| Stored data entries |
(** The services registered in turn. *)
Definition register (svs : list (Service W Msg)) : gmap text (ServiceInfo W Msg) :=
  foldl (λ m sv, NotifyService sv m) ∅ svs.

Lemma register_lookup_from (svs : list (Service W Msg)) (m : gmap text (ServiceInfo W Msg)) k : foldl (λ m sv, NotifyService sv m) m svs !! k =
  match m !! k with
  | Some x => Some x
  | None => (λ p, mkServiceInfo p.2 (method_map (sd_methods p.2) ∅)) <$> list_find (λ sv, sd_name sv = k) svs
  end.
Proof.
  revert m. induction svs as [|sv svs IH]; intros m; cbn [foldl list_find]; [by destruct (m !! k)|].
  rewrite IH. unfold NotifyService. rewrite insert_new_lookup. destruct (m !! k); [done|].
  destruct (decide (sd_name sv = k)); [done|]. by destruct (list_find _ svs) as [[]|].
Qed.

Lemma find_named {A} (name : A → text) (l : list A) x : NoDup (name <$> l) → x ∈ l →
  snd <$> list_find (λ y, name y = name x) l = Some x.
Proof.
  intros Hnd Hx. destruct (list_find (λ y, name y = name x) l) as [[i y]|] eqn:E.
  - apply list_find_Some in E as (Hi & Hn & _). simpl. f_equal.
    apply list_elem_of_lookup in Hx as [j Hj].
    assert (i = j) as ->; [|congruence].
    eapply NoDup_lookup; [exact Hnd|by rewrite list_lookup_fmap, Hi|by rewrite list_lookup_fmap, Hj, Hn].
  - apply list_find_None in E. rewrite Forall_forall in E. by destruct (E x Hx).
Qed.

| DIRECTIONS FOR THIS TASK |
Exactly as written, give the records again.

| OUTPUT |
(** The services registered in turn. *)
Definition register (svs : list (Service W Msg)) : gmap text (ServiceInfo W Msg) :=
  foldl (λ m sv, NotifyService sv m) ∅ svs.

Lemma register_lookup_from (svs : list (Service W Msg)) (m : gmap text (ServiceInfo W Msg)) k : foldl (λ m sv, NotifyService sv m) m svs !! k =
  match m !! k with
  | Some x => Some x
  | None => (λ p, mkServiceInfo p.2 (method_map (sd_methods p.2) ∅)) <$> list_find (λ sv, sd_name sv = k) svs
  end.
Proof.
  revert m. induction svs as [|sv svs IH]; intros m; cbn [foldl list_find]; [by destruct (m !! k)|].
  rewrite IH. unfold NotifyService. rewrite insert_new_lookup. destruct (m !! k); [done|].
  destruct (decide (sd_name sv = k)); [done|]. by destruct (list_find _ svs) as [[]|].
Qed.

Lemma find_named {A} (name : A → text) (l : list A) x : NoDup (name <$> l) → x ∈ l →
  snd <$> list_find (λ y, name y = name x) l = Some x.
Proof.
  intros Hnd Hx. destruct (list_find (λ y, name y = name x) l) as [[i y]|] eqn:E.
  - apply list_find_Some in E as (Hi & Hn & _). simpl. f_equal.
    apply list_elem_of_lookup in Hx as [j Hj].
    assert (i = j) as ->; [|congruence].
    eapply NoDup_lookup; [exact Hnd|by rewrite list_lookup_fmap, Hi|by rewrite list_lookup_fmap, Hj, Hn].
  - apply list_find_None in E. rewrite Forall_forall in E. by destruct (E x Hx).
Qed.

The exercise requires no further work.